Самое ужасное: полная неуверенность в том, что все это ему на пользу.
30 июля. Дара отстояли, кажется. Пора подумать о делах.
Прошло два с лишним года. Трагическая гибель Дара.
8 октября 1969 г. Погиб Дар. Кусок сердца оторван. И долго будет кровоточить. Мир праху твоему, мальчик, сыночек! Благородное существо. Свои четыре года ты прожил хорошо…
Катька («подобрыш», как называл Борис) — дворовая собака, прибилась к нам в первую нашу зиму. Прожила до глубокой старости. Была куцей и приносила забавных, тоже бесхвостых щенят, сначала от Дара, потом от Барри. Барри — щенок эрдельтерьера, которого мы взяли после гибели Дара.
11 января 1970 г. Катя терпеть не может Барри (и вообще, как пришельца, и из ревности, да к тому же из-за него нарушаются ее принципы: к чему пускают постороннюю собаку!).
Когда они гуляют «вместе» — Катя его игнорирует.
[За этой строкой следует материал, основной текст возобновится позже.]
(** * run-task.py: background supervisor for a streamed coding-assistant run

    A shallow embedding of [src/run-task.py] and the properties of its
    event parser, token formatter, supervisor loop and result reconciler.

    Conventions.
    - A Python [str] is a [string] holding its UTF-8 bytes; operations that
      count characters ([s[:50]], [len]) walk code points, not bytes.
    - A Python [int] is a [Z]; a Python [float] is a primitive binary64
      [float], so rounding is the machine's.
    - A decoded JSON document is a [json] tree; a [dict] keeps its items in
      insertion order.
    - An exception is a value of [exn]; code that can raise returns a
      [result], and code that also mutates the progress dict threads it
      explicitly, so that what was written before a raise stays written.
    - [time.time()] readings are integers counting microseconds. *)

From Stdlib Require Import ZArith List String Ascii Bool Floats DecimalString Lia.
Import ListNotations.

Local Open Scope string_scope.
Local Open Scope Z_scope.

(** ** Exceptions and fallible computations *)

Inductive exn : Type :=
| JSONDecodeError
| KeyError
| AttributeError
| TypeError
| ValueError
| OverflowError
| TimeoutExpired.

Inductive result (A : Type) : Type :=
| Ok (a : A)
| Raise (e : exn).

Arguments Ok {A} a.
Arguments Raise {A} e.

Definition bind {A B : Type} (m : result A) (k : A -> result B) : result B :=
  match m with
  | Ok a => k a
  | Raise e => Raise e
  end.

Declare Scope result_scope.
Delimit Scope result_scope with result.
Notation "x <- m ;; k" := (bind m (fun x => k))
  (at level 61, m at next level, right associativity) : result_scope.

Definition raises {A : Type} (m : result A) : bool :=
  match m with
  | Ok _ => false
  | Raise _ => true
  end.

(** ** Text *)

Module Text.

Definition Z_to_string (z : Z) : string := NilZero.string_of_int (Z.to_int z).

(** [needle in hay] *)
Fixpoint contains (needle hay : string) : bool :=
  prefix needle hay ||
  match hay with
  | EmptyString => false
  | String _ rest => contains needle rest
  end.

(** [s.split(sep)] for a one-character separator; never empty. *)
Fixpoint split_on (sep : ascii) (s : string) : list string :=
  match s with
  | EmptyString => [EmptyString]
  | String c rest =>
      if Ascii.eqb c sep then EmptyString :: split_on sep rest
      else match split_on sep rest with
           | [] => [String c EmptyString]
           | h :: more => String c h :: more
           end
  end.

(** [s.split(sep)[-1]] *)
Definition last_field (sep : ascii) (s : string) : string :=
  last (split_on sep s) EmptyString.

Definition lower_ascii (c : ascii) : ascii :=
  let n := N_of_ascii c in
  if ((65 <=? n) && (n <=? 90))%N then ascii_of_N (n + 32) else c.

(** [s.lower()] on the ASCII letters. The script only compares the result
    with, or searches it for, the ASCII words write, edit, read, bash,
    search and grep; no character outside ASCII lowers to a letter of
    those words, so the tests behave as with the full Unicode mapping. *)
Fixpoint lower (s : string) : string :=
  match s with
  | EmptyString => EmptyString
  | String c rest => String (lower_ascii c) (lower rest)
  end.

(** A UTF-8 continuation byte, [0x80..0xBF]. *)
Definition is_continuation (c : ascii) : bool :=
  let n := N_of_ascii c in ((128 <=? n) && (n <=? 191))%N.

(** [len(s)]: the number of code points. *)
Fixpoint char_count (s : string) : Z :=
  match s with
  | EmptyString => 0
  | String c rest =>
      (if is_continuation c then 0 else 1) + char_count rest
  end.

(** [s[:n]]: the first [n] code points. *)
Fixpoint take_chars (n : nat) (s : string) : string :=
  match s with
  | EmptyString => EmptyString
  | String c rest =>
      if is_continuation c then String c (take_chars n rest)
      else match n with
           | O => EmptyString
           | S k => String c (take_chars k rest)
           end
  end.

(** [list(s)]: one string per code point. *)
Fixpoint chars (s : string) : list string :=
  match s with
  | EmptyString => []
  | String c rest =>
      match chars rest with
      | h :: more =>
          match h with
          | String d _ =>
              if is_continuation d then String c h :: more
              else String c EmptyString :: h :: more
          | EmptyString => String c EmptyString :: more
          end
      | [] => [String c EmptyString]
      end
  end.

(** [sep.join(parts)] *)
Fixpoint join (sep : string) (parts : list string) : string :=
  match parts with
  | [] => EmptyString
  | [p] => p
  | p :: more => p ++ sep ++ join sep more
  end.

End Text.

(** ** Numbers *)

Module Num.

(** The exact value of an integer as an unrounded binary float. *)
Definition spec_of_Z (z : Z) : spec_float :=
  match z with
  | Z0 => S754_zero false
  | Zpos p => S754_finite false p 0
  | Zneg p => S754_finite true p 0
  end.

(** [float(z)], correctly rounded; infinite when [z] is out of range. *)
Definition float_of_Z (z : Z) : float :=
  SF2Prim (binary_normalize prec emax z 0 false).

(** [a / b] on two ints: the correctly rounded quotient. *)
Definition int_truediv (a b : Z) : float :=
  SF2Prim (SFdiv prec emax (spec_of_Z a) (spec_of_Z b)).

(** The integer nearest to [m * 2^e], ties to even. *)
Definition round_half_even (m e : Z) : Z :=
  if 0 <=? e then m * 2 ^ e
  else
    let d := 2 ^ (- e) in
    let q := m / d in
    let r := m mod d in
    match 2 * r ?= d with
    | Lt => q
    | Gt => q + 1
    | Eq => if Z.even q then q else q + 1
    end.

(** [format(x, ".1f")] *)
Definition format_fixed1 (x : float) : string :=
  match Prim2SF x with
  | S754_nan => "nan"
  | S754_infinity s => if s then "-inf" else "inf"
  | S754_zero s => if s then "-0.0" else "0.0"
  | S754_finite s m e =>
      let tenths := round_half_even (Zpos m * 10) e in
      (if s then "-" else "") ++
      Text.Z_to_string (tenths / 10) ++ "." ++ Text.Z_to_string (tenths mod 10)
  end.

(** [math.fmod(x, y)]: the exact remainder, with the sign of [x]. *)
Definition fmod (x y : float) : float :=
  match Prim2SF x, Prim2SF y with
  | S754_nan, _ | _, S754_nan => nan
  | S754_infinity _, _ | _, S754_zero _ => nan
  | S754_zero _, _ => x
  | S754_finite _ _ _, S754_infinity _ => x
  | S754_finite sx mx ex, S754_finite _ my ey =>
      let e := Z.min ex ey in
      let r := Z.rem (Zpos mx * 2 ^ (ex - e)) (Zpos my * 2 ^ (ey - e)) in
      SF2Prim (binary_normalize prec emax (if sx then - r else r) e sx)
  end.

(** [math.floor(x)] as a float. *)
Definition floor (x : float) : float :=
  match Prim2SF x with
  | S754_finite s m e =>
      if 0 <=? e then x
      else
        let v := if s then Zneg m else Zpos m in
        SF2Prim (binary_normalize prec emax (v / 2 ^ (- e)) 0 s)
  | _ => x
  end.

(** [x // y] on floats, following CPython's [float_floor_div]. *)
Definition float_floordiv (x y : float) : float :=
  let md := fmod x y in
  let dv := PrimFloat.div (PrimFloat.sub x md) y in
  let dv :=
    if PrimFloat.eqb md zero then dv
    else if Bool.eqb (PrimFloat.ltb y zero) (PrimFloat.ltb md zero) then dv
    else PrimFloat.sub dv one in
  if PrimFloat.eqb dv zero then
    match Prim2SF (PrimFloat.div x y) with
    | S754_zero true | S754_infinity true | S754_finite true _ _ => neg_zero
    | _ => zero
    end
  else
    let fl := floor dv in
    if PrimFloat.ltb 0.5%float (PrimFloat.sub dv fl)
    then PrimFloat.add fl one else fl.

End Num.

(** A Python number as the progress dict holds it: the token count starts as
    the int [0] and becomes a float once a float is added to it. *)
Inductive pynum : Type :=
| PInt (z : Z)
| PFloat (x : float).

(** What the embedding takes from the interpreter without defining it:
    [repr] of a float and of a string (both only ever shown inside activity
    texts), and whether a slice can be hashed (it can from Python 3.12 on,
    which decides the exception a dict raises when it is sliced). *)
Class PyRuntime : Type := {
  float_repr : float -> string;
  str_repr : string -> string;
  slices_hashable : bool
}.

Section Formatting.

Context {rt : PyRuntime}.

(** [n < k] for an int literal [k] *)
Definition num_ltb (n : pynum) (k : Z) : bool :=
  match n with
  | PInt z => z <? k
  | PFloat x => PrimFloat.ltb x (Num.float_of_Z k)
  end.

(** [str(n)] *)
Definition num_str (n : pynum) : string :=
  match n with
  | PInt z => Text.Z_to_string z
  | PFloat x => float_repr x
  end.

(** [n / k] for a positive int literal [k] *)
Definition num_truediv (n : pynum) (k : Z) : float :=
  match n with
  | PInt z => Num.int_truediv z k
  | PFloat x => PrimFloat.div x (Num.float_of_Z k)
  end.

(** [n // k] for a positive int literal [k] *)
Definition num_floordiv (n : pynum) (k : Z) : pynum :=
  match n with
  | PInt z => PInt (z / k)
  | PFloat x => PFloat (Num.float_floordiv x (Num.float_of_Z k))
  end.

(** [fmt_duration], lines 67-72. *)
Definition fmt_duration (seconds : Z) : string :=
  if seconds <? 60 then Text.Z_to_string seconds ++ "s"
  else
    let m := seconds / 60 in
    Text.Z_to_string m ++ "min".

(** [format_tokens], lines 192-199. *)
Definition format_tokens (n : pynum) : string :=
  if num_ltb n 1000 then num_str n
  else if num_ltb n 10000 then Num.format_fixed1 (num_truediv n 1000) ++ "K"
  else num_str (num_floordiv n 1000) ++ "K".

End Formatting.

(** ** Decoded JSON values and the dynamic operations applied to them *)

(** What [json.loads] returns. A [JObj] lists the items of a dict in
    insertion order; the decoder never repeats a key. *)
#[local] Set Warnings "-register-all".

Inductive json : Type :=
| JNull
| JBool (b : bool)
| JInt (z : Z)
| JFloat (x : float)
| JStr (s : string)
| JArr (elems : list json)
| JObj (items : list (string * json)).

Module Py.

Fixpoint lookup (items : list (string * json)) (k : string) : option json :=
  match items with
  | [] => None
  | (k', v) :: rest => if String.eqb k' k then Some v else lookup rest k
  end.

(** [v.get(k, default)]: only a dict has [get]. *)
Definition get (v : json) (k : string) (default : json) : result json :=
  match v with
  | JObj items =>
      Ok (match lookup items k with
          | Some x => x
          | None => default
          end)
  | _ => Raise AttributeError
  end.

(** [v == s] for a str literal [s] *)
Definition eq_str (v : json) (s : string) : bool :=
  match v with
  | JStr t => String.eqb t s
  | _ => false
  end.

(** [bool(v)] *)
Definition truthy (v : json) : bool :=
  match v with
  | JNull => false
  | JBool b => b
  | JInt z => negb (z =? 0)
  | JFloat x => negb (PrimFloat.eqb x zero)
  | JStr s => negb (String.eqb s EmptyString)
  | JArr elems => match elems with [] => false | _ => true end
  | JObj items => match items with [] => false | _ => true end
  end.

(** [k in v] for a str [k]: key test on a dict, substring test on a str,
    membership on a list; nothing else is a container. *)
Definition contains (k : string) (v : json) : result bool :=
  match v with
  | JObj items => Ok (match lookup items k with Some _ => true | None => false end)
  | JStr s => Ok (Text.contains k s)
  | JArr elems => Ok (existsb (fun x => eq_str x k) elems)
  | _ => Raise TypeError
  end.

(** [v[k]] for a str [k] *)
Definition getitem (v : json) (k : string) : result json :=
  match v with
  | JObj items =>
      match lookup items k with
      | Some x => Ok x
      | None => Raise KeyError
      end
  | _ => Raise TypeError
  end.

(** The values a [for] loop over [v] visits. *)
Definition iter (v : json) : result (list json) :=
  match v with
  | JArr elems => Ok elems
  | JObj items => Ok (map (fun kv => JStr (fst kv)) items)
  | JStr s => Ok (map JStr (Text.chars s))
  | _ => Raise TypeError
  end.

(** [v.lower()] *)
Definition lower (v : json) : result string :=
  match v with
  | JStr s => Ok (Text.lower s)
  | _ => Raise AttributeError
  end.

(** [v.split("/")[-1]] *)
Definition basename (v : json) : result string :=
  match v with
  | JStr s => Ok (Text.last_field "/" s)
  | _ => Raise AttributeError
  end.

(** [float(z)] inside mixed arithmetic: an int too large for a float raises. *)
Definition to_float (z : Z) : result float :=
  let x := Num.float_of_Z z in
  match Prim2SF x with
  | S754_infinity _ => Raise OverflowError
  | _ => Ok x
  end.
Но вот вчера я впустил Катю в дом. Она всегда ведет себя как мужичишка в барских хоромах — жмется, стесняется. Вдруг она подошла к Барри (тот лез на стол) и понюхала у него под хвостом. Нюхала она долго, старательно, с холодно-вежливым лицом — ни дать ни взять дипломат, который сообщает, что «правительство Ее величества оставляет за собой право потребовать возмещения убытков и проч.».
Катя: «Странные люди! Маленькой собачке дают маленький кусочек! Это получается уж очень однообразно!»